§ WHAT YOU HAVE TO DO
Starting at the line with "let '(r, logs) := apply_logs cfg r in" and going on through the line with "(** One round of the loop over", reproduce each line in the records below exactly and nothing more.

Saved data entries
-- Opening Marker --

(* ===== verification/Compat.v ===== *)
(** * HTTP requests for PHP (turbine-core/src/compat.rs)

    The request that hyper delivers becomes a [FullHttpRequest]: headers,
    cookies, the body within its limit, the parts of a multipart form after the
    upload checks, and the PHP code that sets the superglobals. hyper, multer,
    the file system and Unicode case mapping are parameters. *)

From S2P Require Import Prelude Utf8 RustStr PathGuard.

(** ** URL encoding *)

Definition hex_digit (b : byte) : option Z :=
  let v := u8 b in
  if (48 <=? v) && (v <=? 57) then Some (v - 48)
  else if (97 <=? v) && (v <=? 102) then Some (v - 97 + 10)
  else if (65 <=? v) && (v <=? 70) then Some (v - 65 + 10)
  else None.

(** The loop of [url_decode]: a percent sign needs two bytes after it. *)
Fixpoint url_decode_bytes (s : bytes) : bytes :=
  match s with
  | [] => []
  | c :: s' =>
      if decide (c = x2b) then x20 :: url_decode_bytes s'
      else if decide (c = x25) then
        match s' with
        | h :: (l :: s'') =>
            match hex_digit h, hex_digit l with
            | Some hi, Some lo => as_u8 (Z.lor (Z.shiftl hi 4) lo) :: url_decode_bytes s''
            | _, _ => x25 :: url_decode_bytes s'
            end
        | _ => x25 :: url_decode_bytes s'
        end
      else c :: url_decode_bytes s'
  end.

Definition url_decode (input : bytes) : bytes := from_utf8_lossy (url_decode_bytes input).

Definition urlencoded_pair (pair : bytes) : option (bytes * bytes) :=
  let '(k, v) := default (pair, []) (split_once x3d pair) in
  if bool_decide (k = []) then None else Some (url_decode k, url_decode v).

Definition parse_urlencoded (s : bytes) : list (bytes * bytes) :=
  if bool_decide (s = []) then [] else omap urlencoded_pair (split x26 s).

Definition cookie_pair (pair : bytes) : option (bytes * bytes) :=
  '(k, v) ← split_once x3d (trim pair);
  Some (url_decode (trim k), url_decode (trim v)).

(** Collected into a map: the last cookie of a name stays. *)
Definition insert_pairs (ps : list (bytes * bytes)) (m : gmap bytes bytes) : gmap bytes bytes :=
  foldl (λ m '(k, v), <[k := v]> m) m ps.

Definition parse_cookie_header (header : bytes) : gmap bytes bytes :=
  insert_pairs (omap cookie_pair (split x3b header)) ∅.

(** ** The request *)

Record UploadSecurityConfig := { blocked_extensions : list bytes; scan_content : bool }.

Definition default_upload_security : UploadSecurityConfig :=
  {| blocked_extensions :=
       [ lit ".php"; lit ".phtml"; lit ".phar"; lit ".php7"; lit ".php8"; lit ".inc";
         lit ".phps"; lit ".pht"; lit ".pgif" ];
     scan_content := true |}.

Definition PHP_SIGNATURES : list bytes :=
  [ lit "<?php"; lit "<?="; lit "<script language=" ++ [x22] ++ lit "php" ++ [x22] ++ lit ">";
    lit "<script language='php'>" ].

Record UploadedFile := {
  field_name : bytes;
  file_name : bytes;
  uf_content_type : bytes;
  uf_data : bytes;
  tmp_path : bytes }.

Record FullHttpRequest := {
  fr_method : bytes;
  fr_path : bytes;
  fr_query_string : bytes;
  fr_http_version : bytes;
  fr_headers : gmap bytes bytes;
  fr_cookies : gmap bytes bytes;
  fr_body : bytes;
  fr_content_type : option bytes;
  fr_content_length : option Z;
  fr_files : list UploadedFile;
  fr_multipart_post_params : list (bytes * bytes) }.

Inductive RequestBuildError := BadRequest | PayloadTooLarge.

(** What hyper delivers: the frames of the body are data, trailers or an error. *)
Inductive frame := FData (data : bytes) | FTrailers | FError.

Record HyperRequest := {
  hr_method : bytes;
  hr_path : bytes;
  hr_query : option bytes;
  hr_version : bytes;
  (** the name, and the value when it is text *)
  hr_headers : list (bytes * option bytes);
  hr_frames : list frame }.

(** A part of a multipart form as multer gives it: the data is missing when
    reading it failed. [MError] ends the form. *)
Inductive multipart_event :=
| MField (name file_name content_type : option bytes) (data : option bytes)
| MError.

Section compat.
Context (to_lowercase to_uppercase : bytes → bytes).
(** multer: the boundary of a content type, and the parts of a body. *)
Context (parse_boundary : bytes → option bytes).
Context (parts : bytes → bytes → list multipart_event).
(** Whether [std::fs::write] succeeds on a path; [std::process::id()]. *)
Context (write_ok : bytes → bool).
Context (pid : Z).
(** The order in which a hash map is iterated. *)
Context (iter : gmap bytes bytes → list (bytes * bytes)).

-- Closing Marker --
-- Opening Marker --

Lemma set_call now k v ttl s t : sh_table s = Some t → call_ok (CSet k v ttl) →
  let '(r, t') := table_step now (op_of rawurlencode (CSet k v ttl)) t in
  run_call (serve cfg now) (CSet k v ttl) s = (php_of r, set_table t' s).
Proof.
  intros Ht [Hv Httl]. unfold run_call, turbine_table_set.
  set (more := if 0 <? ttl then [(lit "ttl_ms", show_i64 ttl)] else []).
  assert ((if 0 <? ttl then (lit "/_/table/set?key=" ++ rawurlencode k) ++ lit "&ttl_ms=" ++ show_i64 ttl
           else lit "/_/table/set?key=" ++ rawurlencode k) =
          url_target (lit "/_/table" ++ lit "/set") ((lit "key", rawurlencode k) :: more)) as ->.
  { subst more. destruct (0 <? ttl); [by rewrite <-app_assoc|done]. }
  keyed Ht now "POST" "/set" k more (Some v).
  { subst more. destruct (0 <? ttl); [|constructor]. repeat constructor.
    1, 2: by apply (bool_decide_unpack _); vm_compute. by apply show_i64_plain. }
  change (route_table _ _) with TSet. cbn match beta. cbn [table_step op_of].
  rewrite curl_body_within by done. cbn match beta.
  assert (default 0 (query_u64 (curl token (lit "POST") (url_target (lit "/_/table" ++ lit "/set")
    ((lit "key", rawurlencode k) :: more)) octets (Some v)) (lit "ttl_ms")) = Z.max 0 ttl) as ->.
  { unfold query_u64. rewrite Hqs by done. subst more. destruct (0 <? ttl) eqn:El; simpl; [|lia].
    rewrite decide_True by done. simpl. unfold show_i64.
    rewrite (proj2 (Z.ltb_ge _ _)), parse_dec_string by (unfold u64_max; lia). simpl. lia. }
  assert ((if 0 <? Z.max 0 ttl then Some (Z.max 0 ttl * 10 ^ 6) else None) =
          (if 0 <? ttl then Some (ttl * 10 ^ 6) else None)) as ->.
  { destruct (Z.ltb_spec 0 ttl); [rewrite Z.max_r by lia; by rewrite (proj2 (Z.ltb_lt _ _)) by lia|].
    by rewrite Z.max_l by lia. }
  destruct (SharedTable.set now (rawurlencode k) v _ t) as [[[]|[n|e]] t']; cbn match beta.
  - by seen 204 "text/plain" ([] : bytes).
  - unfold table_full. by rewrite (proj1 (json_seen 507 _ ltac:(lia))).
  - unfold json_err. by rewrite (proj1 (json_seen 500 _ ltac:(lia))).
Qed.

-- Closing Marker --
-- Opening Marker --

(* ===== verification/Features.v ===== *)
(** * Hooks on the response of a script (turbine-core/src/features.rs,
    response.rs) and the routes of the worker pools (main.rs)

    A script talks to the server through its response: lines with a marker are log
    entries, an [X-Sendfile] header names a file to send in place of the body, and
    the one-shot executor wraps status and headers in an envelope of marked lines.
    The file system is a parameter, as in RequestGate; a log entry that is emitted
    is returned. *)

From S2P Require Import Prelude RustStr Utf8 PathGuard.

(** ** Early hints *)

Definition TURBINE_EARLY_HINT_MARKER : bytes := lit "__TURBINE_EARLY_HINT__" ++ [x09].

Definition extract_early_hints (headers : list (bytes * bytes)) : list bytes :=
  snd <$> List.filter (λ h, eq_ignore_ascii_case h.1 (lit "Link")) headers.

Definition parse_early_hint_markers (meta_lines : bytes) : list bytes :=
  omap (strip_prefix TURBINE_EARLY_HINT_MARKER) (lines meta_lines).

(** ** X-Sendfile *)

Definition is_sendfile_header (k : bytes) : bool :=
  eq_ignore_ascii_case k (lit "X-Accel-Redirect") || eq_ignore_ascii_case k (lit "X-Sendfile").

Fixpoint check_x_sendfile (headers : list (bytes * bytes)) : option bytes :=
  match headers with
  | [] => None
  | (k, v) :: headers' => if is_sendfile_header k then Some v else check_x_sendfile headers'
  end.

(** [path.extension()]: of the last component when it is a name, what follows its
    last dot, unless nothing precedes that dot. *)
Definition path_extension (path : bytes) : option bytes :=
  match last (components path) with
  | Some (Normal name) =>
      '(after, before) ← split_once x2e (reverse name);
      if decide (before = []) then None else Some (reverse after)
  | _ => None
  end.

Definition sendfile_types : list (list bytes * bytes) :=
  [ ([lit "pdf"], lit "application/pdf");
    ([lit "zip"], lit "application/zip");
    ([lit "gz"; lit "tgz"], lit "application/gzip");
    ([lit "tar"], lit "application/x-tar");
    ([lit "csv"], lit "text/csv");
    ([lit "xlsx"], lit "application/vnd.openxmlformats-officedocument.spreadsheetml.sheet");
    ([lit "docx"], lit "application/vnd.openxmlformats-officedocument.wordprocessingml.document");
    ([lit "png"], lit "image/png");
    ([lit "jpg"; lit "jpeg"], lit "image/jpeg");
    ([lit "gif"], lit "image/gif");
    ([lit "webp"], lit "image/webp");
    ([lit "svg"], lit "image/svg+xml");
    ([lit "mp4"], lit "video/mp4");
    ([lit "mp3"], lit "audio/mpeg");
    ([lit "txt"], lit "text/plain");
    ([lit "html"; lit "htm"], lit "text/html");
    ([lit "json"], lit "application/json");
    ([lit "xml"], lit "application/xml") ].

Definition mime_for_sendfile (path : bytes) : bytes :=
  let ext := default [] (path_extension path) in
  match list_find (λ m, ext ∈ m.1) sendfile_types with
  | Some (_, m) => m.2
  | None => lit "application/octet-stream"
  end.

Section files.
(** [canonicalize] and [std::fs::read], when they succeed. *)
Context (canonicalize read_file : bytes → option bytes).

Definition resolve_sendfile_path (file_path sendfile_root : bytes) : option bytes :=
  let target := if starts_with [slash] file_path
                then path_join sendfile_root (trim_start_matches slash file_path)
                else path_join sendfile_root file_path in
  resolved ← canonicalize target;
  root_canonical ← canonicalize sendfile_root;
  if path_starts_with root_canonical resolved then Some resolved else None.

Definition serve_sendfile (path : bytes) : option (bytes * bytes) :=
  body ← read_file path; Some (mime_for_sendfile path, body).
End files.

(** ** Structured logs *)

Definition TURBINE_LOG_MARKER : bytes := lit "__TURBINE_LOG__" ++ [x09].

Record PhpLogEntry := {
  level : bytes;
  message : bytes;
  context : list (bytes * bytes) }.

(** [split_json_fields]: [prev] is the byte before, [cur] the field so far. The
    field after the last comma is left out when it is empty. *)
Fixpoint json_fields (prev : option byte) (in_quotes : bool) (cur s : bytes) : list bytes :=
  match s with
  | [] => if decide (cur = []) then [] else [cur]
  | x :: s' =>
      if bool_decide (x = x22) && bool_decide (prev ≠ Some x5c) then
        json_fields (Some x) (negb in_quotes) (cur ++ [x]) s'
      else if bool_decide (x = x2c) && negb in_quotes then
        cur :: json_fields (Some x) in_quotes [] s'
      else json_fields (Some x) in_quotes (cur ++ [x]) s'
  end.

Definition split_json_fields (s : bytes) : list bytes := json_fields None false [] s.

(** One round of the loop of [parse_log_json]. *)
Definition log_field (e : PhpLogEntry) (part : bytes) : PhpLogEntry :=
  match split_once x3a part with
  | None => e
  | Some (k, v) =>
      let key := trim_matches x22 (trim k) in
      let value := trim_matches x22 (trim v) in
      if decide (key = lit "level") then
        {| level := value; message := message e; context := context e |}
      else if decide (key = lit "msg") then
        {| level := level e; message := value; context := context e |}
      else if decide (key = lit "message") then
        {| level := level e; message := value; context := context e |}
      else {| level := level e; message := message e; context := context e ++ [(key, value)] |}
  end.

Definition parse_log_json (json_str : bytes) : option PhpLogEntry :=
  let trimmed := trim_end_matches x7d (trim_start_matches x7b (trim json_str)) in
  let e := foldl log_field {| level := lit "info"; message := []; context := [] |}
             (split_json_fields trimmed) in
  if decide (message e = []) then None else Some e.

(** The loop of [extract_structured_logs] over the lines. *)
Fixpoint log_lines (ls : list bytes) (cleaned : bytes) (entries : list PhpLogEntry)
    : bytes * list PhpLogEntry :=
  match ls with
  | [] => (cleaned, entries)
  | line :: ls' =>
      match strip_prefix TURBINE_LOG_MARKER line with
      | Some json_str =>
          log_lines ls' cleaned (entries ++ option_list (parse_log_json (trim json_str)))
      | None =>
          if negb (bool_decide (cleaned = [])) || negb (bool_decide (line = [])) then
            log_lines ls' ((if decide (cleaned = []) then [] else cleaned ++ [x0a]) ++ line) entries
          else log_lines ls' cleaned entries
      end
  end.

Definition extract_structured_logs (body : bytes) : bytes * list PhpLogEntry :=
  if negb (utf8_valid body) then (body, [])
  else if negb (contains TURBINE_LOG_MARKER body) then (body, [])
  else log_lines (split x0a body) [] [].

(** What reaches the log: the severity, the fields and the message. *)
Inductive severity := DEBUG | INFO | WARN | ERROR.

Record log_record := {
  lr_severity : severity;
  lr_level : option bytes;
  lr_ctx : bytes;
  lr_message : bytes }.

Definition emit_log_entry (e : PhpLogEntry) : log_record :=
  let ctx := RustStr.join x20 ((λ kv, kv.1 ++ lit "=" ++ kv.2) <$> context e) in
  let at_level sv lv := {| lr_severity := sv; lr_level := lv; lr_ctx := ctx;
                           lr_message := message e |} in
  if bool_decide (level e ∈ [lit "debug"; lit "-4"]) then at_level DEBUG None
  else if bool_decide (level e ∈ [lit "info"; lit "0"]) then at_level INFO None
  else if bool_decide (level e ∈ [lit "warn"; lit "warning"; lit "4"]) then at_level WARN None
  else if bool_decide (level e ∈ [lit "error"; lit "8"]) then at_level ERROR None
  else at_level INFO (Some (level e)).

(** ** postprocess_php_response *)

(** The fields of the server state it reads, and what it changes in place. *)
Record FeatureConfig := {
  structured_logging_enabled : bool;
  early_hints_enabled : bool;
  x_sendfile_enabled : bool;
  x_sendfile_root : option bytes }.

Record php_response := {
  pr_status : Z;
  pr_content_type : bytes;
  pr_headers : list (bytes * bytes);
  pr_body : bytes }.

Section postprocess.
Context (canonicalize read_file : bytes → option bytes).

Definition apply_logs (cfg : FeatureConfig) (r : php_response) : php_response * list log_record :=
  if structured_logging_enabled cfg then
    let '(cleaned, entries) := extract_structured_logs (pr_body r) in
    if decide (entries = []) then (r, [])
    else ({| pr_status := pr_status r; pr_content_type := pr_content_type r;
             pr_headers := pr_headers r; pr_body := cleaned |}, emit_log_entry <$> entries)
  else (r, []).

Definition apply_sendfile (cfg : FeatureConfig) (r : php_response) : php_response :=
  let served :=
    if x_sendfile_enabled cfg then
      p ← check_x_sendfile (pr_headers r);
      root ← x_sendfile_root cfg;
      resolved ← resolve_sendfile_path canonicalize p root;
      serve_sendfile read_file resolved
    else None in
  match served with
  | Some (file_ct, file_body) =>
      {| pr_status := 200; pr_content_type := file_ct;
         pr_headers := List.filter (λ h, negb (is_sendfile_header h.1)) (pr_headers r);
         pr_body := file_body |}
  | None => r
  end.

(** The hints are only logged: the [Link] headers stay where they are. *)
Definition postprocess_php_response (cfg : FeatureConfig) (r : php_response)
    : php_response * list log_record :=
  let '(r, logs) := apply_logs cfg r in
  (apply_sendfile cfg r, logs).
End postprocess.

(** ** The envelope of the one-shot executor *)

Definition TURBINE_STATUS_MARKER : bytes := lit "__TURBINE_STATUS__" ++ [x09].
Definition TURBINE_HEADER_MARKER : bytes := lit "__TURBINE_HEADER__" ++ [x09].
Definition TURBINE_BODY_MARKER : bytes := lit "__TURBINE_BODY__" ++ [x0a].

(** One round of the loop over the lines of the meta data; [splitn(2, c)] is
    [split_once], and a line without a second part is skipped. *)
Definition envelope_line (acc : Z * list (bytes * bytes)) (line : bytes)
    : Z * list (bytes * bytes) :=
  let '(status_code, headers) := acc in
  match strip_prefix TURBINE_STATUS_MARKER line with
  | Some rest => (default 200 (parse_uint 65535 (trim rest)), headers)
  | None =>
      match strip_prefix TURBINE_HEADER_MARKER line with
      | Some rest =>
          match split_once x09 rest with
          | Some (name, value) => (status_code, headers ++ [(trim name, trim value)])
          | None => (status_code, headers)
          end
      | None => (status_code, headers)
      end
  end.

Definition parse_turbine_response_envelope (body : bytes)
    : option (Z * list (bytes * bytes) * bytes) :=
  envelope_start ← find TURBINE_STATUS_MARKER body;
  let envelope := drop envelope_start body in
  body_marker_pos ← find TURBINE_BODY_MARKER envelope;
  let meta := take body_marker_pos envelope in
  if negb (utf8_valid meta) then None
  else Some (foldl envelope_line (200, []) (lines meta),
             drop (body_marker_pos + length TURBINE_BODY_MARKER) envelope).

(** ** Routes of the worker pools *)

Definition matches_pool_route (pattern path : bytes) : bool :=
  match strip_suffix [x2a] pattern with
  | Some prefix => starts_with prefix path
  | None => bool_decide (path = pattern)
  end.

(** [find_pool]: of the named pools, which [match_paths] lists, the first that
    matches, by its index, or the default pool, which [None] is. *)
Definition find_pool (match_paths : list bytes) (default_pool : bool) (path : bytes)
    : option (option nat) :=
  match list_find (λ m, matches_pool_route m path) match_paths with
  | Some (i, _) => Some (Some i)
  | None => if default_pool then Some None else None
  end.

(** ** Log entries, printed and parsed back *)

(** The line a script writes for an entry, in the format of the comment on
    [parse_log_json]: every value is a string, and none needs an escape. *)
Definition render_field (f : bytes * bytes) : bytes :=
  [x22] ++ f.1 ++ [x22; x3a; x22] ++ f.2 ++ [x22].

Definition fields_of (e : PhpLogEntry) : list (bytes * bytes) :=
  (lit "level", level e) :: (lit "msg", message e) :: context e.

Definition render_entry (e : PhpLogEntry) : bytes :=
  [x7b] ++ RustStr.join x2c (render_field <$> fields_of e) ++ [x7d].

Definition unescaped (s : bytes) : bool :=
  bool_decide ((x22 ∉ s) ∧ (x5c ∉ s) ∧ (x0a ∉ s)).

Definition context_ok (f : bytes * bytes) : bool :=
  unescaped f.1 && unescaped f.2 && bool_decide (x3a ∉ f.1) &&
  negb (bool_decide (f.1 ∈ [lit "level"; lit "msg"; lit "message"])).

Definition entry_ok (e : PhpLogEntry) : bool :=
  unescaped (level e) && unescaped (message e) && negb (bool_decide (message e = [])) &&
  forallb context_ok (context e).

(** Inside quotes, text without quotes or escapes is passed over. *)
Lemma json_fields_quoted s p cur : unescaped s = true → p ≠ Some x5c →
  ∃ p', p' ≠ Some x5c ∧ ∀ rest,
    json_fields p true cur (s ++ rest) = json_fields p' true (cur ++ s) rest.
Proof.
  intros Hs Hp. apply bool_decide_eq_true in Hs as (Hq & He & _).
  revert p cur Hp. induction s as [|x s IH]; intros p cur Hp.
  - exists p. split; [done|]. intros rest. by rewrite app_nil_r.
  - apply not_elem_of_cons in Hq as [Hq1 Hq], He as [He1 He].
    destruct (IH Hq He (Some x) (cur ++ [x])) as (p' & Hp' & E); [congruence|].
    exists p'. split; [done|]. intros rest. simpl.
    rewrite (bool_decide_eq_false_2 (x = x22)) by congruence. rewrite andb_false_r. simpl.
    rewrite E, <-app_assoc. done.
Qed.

-- Closing Marker --

§ EXPECTED OUTPUT
  let '(r, logs) := apply_logs cfg r in
  (apply_sendfile cfg r, logs).
End postprocess.

(** ** The envelope of the one-shot executor *)

Definition TURBINE_STATUS_MARKER : bytes := lit "__TURBINE_STATUS__" ++ [x09].
Definition TURBINE_HEADER_MARKER : bytes := lit "__TURBINE_HEADER__" ++ [x09].
Definition TURBINE_BODY_MARKER : bytes := lit "__TURBINE_BODY__" ++ [x0a].

(** One round of the loop over the lines of the meta data; [splitn(2, c)] is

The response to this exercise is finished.